EXTRACTED DATA.
======

(* ===== verification/NodeRestart.v ===== *)
(** * Restarting a node

    What a node writes when it accepts a block, as steps of its store, live state and
    database ([kept_step]); an invariant of an archive node that started with an empty
    database, which holds after every save; and from it that the node can be stopped
    after any sequence of events, turns and requests and started again. *)

From S2P Require Import Prelude Hex Text Uint UintFacts UintProps Hash Address Bincode Core Trie TrieProps.
From S2P Require Import State StateProps Crypto Vm Executor ExecutorProps TxPool Consensus Store.
From S2P Require Import StoreProps StoreSpec Producer ProducerProps Apply ApplyProps Persist PersistProps PersistSpec.
From S2P Require Import Network Config ConfigProps Json Metrics Rpc RpcProps Node NodeProps NodeOrder NodeStart NodeAgree.
From S2P Require Import Sockets NodeRun.
#[local] Open Scope Z_scope.

(** ** How a ledger grows *)

Section Growth.
Context {BC : BincodeCrate} {SC : Sha3Crate} {EC : Ed25519Crate} {WC : WasmiCrate} {DC : DashMapCrate}.
Abbreviation ledger_steps := (rtc ledger_step).

(** Blocks are never forgotten; at most their bodies are. *)
Definition grows (m m' : gmap H256 Block) : Prop :=
  forall h b, m !! h = Some b -> exists b', m' !! h = Some b' /\ header b' = header b.

Lemma ledger_step_grows l l' :
  ledger_inv l -> ledger_step l l' -> grows (by_hash (lg_store l)) (by_hash (lg_store l')).
Proof.
  intros Hl Hs h b Hb. destruct (li_live _ Hl) as (hd & Hhd & Hlive). destruct Hs as [nb Hw| |k|p]; cbn [lg_store].
  - pose proof (import_cases nb l (store_reachable_inv _ (li_store _ Hl)) Hw) as H.
    destruct (import_and_apply nb l) as [l' [o|e]]; cbn [fst]; [| subst l'; eauto].
    destruct H as (ps & trial & ctx & _ & _ & _ & _ & _ & Hf & _ & -> & _). exists b.
    split; [| done]. rewrite lookup_insert_ne; [done | congruence].
  - rewrite (proj1 (prune_snapshots_fields _)). eauto.
  - destruct (li_snapshots _ Hl _ _ Hlive) as (hb & Hhb & _).
    destruct (prune_keep_fields _ hd hb k (li_store _ Hl) Hhd Hhb) as (_ & -> & _). rewrite Hb.
    eexists. split; [done |]. by destruct (_ <? _).
  - eauto.
Qed.
Lemma ledger_steps_grows l l' :
  ledger_inv l -> ledger_steps l l' -> grows (by_hash (lg_store l)) (by_hash (lg_store l')).
Proof.
  intros Hl H. induction H as [l|l l1 l2 H1 H2 IH]; [intros h b; eauto |].
  intros h b Hb. destruct (ledger_step_grows _ _ Hl H1 _ _ Hb) as (b1 & Hb1 & <-).
  apply IH; [by eapply ledger_step_inv | done].
Qed.

(** No block hashes to zero, and the head is below the last height. *)
Definition bounded (s : BlockStore) : Prop :=
  BlockStore.get_block s H256.ZERO = None /\
  from_option (fun b => number (header b)) u64_max (BlockStore.head_block s) < u64_max.
#[export] Instance bounded_dec s : Decision (bounded s) := _.

Lemma bounded_head s hd b :
  bounded s -> bs_head s = Some hd -> by_hash s !! hd = Some b -> number (header b) < u64_max.
Proof.
  intros [_ H] Ehd Eb. unfold BlockStore.head_block, BlockStore.get_block in H. rewrite Ehd in H.
  cbn [mbind option_bind] in H. by rewrite Eb in H.
Qed.

Lemma bounded_back l l' :
  ledger_inv l -> ledger_steps l l' -> bounded (lg_store l') -> bounded (lg_store l).
Proof.
  intros Hl Hs Hb. pose proof (ledger_steps_grows _ _ Hl Hs) as Hg. pose proof (ledger_steps_inv _ _ Hl Hs) as Hl'.
  split.
  - destruct (BlockStore.get_block (lg_store l) H256.ZERO) as [b|] eqn:E; [| done].
    destruct (Hg _ _ E) as (b' & Hb' & _). destruct Hb as [Hz _]. unfold BlockStore.get_block in Hz. congruence.
  - destruct (li_live _ Hl) as (hd & Ehd & Hlive). destruct (li_snapshots _ Hl _ _ Hlive) as (b & Eb & _).
    destruct (li_live _ Hl') as (hd' & Ehd' & Hlive'). destruct (li_snapshots _ Hl' _ _ Hlive') as (b' & Eb' & _).
    pose proof (bounded_head _ _ _ Hb Ehd' Eb') as Hmax.
    unfold BlockStore.head_block, BlockStore.get_block. rewrite Ehd. cbn [mbind option_bind]. rewrite Eb.
    cbn [from_option]. destruct (Hg _ _ Eb) as (b1 & Hb1 & E1).
    pose proof (inv_head _ (store_reachable_inv _ (li_store _ Hl'))) as Hh. unfold head_inv in Hh. rewrite Ehd' in Hh.
    destruct Hh as (_ & Hbest & _). specialize (Hbest hd ltac:(eauto)). unfold no_better, height in Hbest.
    rewrite Hb1, Eb' in Hbest. cbn in Hbest. rewrite E1 in Hbest. destruct Hbest as [?|[? _]]; lia.
Qed.
End Growth.

(** ** What a node keeps *)

Section Saves.
Context {HC : HexCrate} {BC : BincodeCrate} {SC : Sha3Crate} {EC : Ed25519Crate} {WC : WasmiCrate}.
Context {DC : DashMapCrate} {ET : ErrorTexts} {LC : Libp2pCrate} {RC : RocksDbCrate}.
Context {HI : HashMapIter} {HIL : HashMapIterLaws}.

(** The part of a node that a save writes from and to. *)
Record Kept : Type := mkKept { kp_store : BlockStore; kp_live : StateDB; kp_db : ChainPersist }.
Definition kept_of (n : Node) : Kept := mkKept (nd_store n) (lg_live (nd_ledger n)) (nd_persist n).
Definition ledger_of (c : Kept) (pool : TransactionPool) : Ledger := mkLedger (kp_store c) (kp_live c) pool.

(** Saving the ledger after the import of [b], and pruning. *)
Definition save (b : Block) (l : Ledger) (p : ChainPersist) : Kept :=
  let p := (ChainPersist.persist_canonical (lg_store l) b p).1 in
  let '(live, nodes) := StateDB.trie_nodes (lg_live l) in
  let p := (ChainPersist.persist_trie_nodes nodes p).1 in
  mkKept (if ChainPersist.is_archive p then BlockStore.prune_snapshots (lg_store l)
          else BlockStore.prune_snapshots_keep (ChainPersist.archive_keep p) (lg_store l)) live p.

Inductive kept_step (c : Kept) : Kept -> Prop :=
| kept_import b pool l o :
    block_wf b -> import_and_apply b (ledger_of c pool) = (l, Ok o) -> kept_step c (save b l (kp_db c)).

Lemma persist_prune_save b n :
  kept_of (prune_store (persist_block b n)) = save b (nd_ledger n) (nd_persist n).
Proof.
  unfold save, prune_store, persist_block. cbn zeta.
  change (nd_ledger (on_persist _ n)) with (nd_ledger n).
  destruct (StateDB.trie_nodes _) as [live nodes].
  set (p := (ChainPersist.persist_trie_nodes nodes _).1).
  change (nd_persist (on_persist _ _)) with p. by destruct (ChainPersist.is_archive p).
Qed.

Lemma stored_kept b o l n m :
  block_wf b -> import_and_apply b (nd_ledger n) = (l, Ok o) -> same_frame (set_ledger l n) m ->
  kept_step (kept_of n) (kept_of (prune_store (persist_block b m))).
Proof.
  intros Hw E (El & Ep & _). rewrite persist_prune_save, El, Ep.
  change (nd_ledger (set_ledger l n)) with l. change (nd_persist (set_ledger l n)) with (kp_db (kept_of n)).
  apply (kept_import _ b (lg_pool (nd_ledger n)) l o Hw). unfold ledger_of, kept_of, nd_store. cbn [kp_store kp_live].
  by rewrite ledger_id.
Qed.

Lemma import_fuel_kept fuel b n n' :
  node_inv n -> block_wf b -> import_fuel fuel b n = Some n' ->
  node_inv n' /\ rtc kept_step (kept_of n) (kept_of n').
Proof.
  apply (import_fuel_closed (fun n n' => rtc kept_step (kept_of n) (kept_of n'))).
  - split; [intros ?; apply rtc_refl | intros ???; apply (transitivity (R := rtc _))].
  - intros x y El Ep. unfold kept_of, nd_store. rewrite El, Ep. apply rtc_refl.
  - intros b' o l x _ Hw E. exact (rtc_once _ _ (stored_kept b' o l x _ Hw E (import_notices_frame b' o _))).
Qed.

Lemma rpc_kept {W} method params (c : RpcContext W) :
  ctx_store (handle method params c).1 = ctx_store c /\ ctx_state (handle method params c).1 = ctx_state c.
Proof. destruct (handle_ledger method params c) as [p E]. unfold ctx_store, ctx_state. by rewrite E. Qed.

Lemma node_step_kept n n' : node_inv n -> node_step n n' -> rtc kept_step (kept_of n) (kept_of n').
Proof.
  intros Hn Hs. destruct Hs as [ev Hev|t elapsed Hw|m p|m p|k].
  - destruct ev as [b|tx|h|hd|h|p|p|a]; cbn [handle_event];
      try (destruct (BlockStore.get_block _ _)); try apply rtc_refl.
    + set (n1 := metric _ n).
      assert (node_inv n1) as Hn1 by by apply (node_inv_ledger n); [| apply Hn |].
      unfold import_block. destruct (import_fuel (import_bound n1) b n1) as [n2|] eqn:E; [| apply rtc_refl].
      by apply (import_fuel_kept _ _ _ _ Hn1 Hev) in E as [_ E].
    + destruct (TransactionPool.add_transaction _ _ _) as [p [h|e]]; apply rtc_refl.
  - unfold tick. destruct (tick_block t (nd_ledger n)) as [[b|e]|] eqn:Et; try apply rtc_refl.
    specialize (Hw b eq_refl). set (n1 := metric _ (metric _ n)).
    assert (node_inv n1) as Hn1 by by apply (node_inv_ledger n); [| apply Hn |].
    destruct (import_and_apply b (nd_ledger n1)) as [l' [o|e]] eqn:E.
    + exact (rtc_once _ _ (stored_kept b o l' n1 _ Hw E (produced_notices_frame b o _))).
    + destruct (refused_spec b l' e n1 Hn1 Hw E) as [-> _]. apply rtc_refl.
  - unfold rpc_call. destruct (rpc_kept m p (nd_ctx n)) as [E1 E2].
    destruct (handle m p (nd_ctx n)) as [c r]. cbn [fst] in *. unfold kept_of, nd_store, nd_ledger. cbn.
    unfold ctx_store, ctx_state in *. rewrite E1, E2. apply rtc_refl.
  - unfold rpc_read_call. destruct (rpc_kept m p (with_allow_methods (Some READ_ONLY_METHODS) (nd_ctx n))) as [E1 E2].
    destruct (handle m p _) as [c r]. cbn [fst] in *. unfold kept_of, nd_store, nd_ledger. cbn.
    unfold ctx_store, ctx_state in *. cbn [with_allow_methods cx_ledger] in *. rewrite E1, E2. apply rtc_refl.
  - apply rtc_refl.
Qed.

Lemma node_steps_kept n n' : node_inv n -> rtc node_step n n' -> rtc kept_step (kept_of n) (kept_of n').
Proof.
  intros Hn H. induction H as [n|n n1 n2 H1 H2 IH]; [apply rtc_refl |].
  etrans; [by apply node_step_kept |]. apply IH. by eapply node_step_inv.
Qed.

(** To the ledger, a save is a pruning, and a step of the node an import and a pruning. *)
Lemma save_ledger b l p pool : ledger_inv l -> rtc ledger_step l (ledger_of (save b l p) pool).
Proof.
  intros Hl. pose proof (live_synced l Hl) as Hlive. unfold save.
  destruct (StateDB.trie_nodes (lg_live l)) as [live nodes]. cbn [fst] in Hlive. subst live.
  set (p' := (ChainPersist.persist_trie_nodes nodes _).1). unfold ledger_of. cbn [kp_store kp_live].
  destruct (ChainPersist.is_archive p');
    (eapply rtc_l; [| apply (steps_pool (mkLedger _ (lg_live l) (lg_pool l)))]);
    [apply ledger_step_prune | apply ledger_step_prune_keep].
Qed.
Lemma import_ledger c b pool l o :
  ledger_inv (ledger_of c pool) -> block_wf b -> import_and_apply b (ledger_of c pool) = (l, Ok o) -> ledger_inv l.
Proof.
  intros Hl Hw E. replace l with (import_and_apply b (ledger_of c pool)).1 by by rewrite E.
  by apply ledger_import_inv.
Qed.
Lemma kept_step_ledger c c' pool :
  ledger_inv (ledger_of c pool) -> kept_step c c' -> rtc ledger_step (ledger_of c pool) (ledger_of c' pool).
Proof.
  intros Hl Hs. destruct Hs as [b pool' l o Hw E].
  assert (ledger_inv (ledger_of c pool')) as Hl0 by by apply (ledger_pool_inv (ledger_of c pool)).
  eapply rtc_l; [apply (ledger_step_pool _ pool') |]. cbn [lg_store lg_live ledger_of].
  fold (ledger_of c pool'). eapply rtc_l; [by apply (ledger_step_import _ b) |]. rewrite E. cbn [fst].
  apply save_ledger. by eapply import_ledger.
Qed.
Lemma kept_steps_ledger c c' pool :
  ledger_inv (ledger_of c pool) -> rtc kept_step c c' -> rtc ledger_step (ledger_of c pool) (ledger_of c' pool).
Proof.
  intros Hl H. induction H as [c|c c1 c2 H1 H2 IH]; [apply rtc_refl |].
  pose proof (kept_step_ledger _ _ pool Hl H1) as S1. etrans; [exact S1 |]. apply IH.
  by eapply ledger_steps_inv.
Qed.
End Saves.

(** ** An archive node *)

Section Archive.
Context {HC : HexCrate} {BC : BincodeCrate} {BL : BincodeLaws} {SC : Sha3Crate} {EC : Ed25519Crate}.
Context {WC : WasmiCrate} {WL : WasmiLaws} {DC : DashMapCrate} {RC : RocksDbCrate} {RL : RocksDbLaws}.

======

TASK TO COMPLETE. Extract the lines of the preceding material that run from the line with "Inductive kept_step (c" through the line with "intros Hw E", inclusive, reproducing them exactly and adding nothing.

YOUR RESPONSE.
Inductive kept_step (c : Kept) : Kept -> Prop :=
| kept_import b pool l o :
    block_wf b -> import_and_apply b (ledger_of c pool) = (l, Ok o) -> kept_step c (save b l (kp_db c)).

Lemma persist_prune_save b n :
  kept_of (prune_store (persist_block b n)) = save b (nd_ledger n) (nd_persist n).
Proof.
  unfold save, prune_store, persist_block. cbn zeta.
  change (nd_ledger (on_persist _ n)) with (nd_ledger n).
  destruct (StateDB.trie_nodes _) as [live nodes].
  set (p := (ChainPersist.persist_trie_nodes nodes _).1).
  change (nd_persist (on_persist _ _)) with p. by destruct (ChainPersist.is_archive p).
Qed.

Lemma stored_kept b o l n m :
  block_wf b -> import_and_apply b (nd_ledger n) = (l, Ok o) -> same_frame (set_ledger l n) m ->
  kept_step (kept_of n) (kept_of (prune_store (persist_block b m))).
Proof.
  intros Hw E (El & Ep & _). rewrite persist_prune_save, El, Ep.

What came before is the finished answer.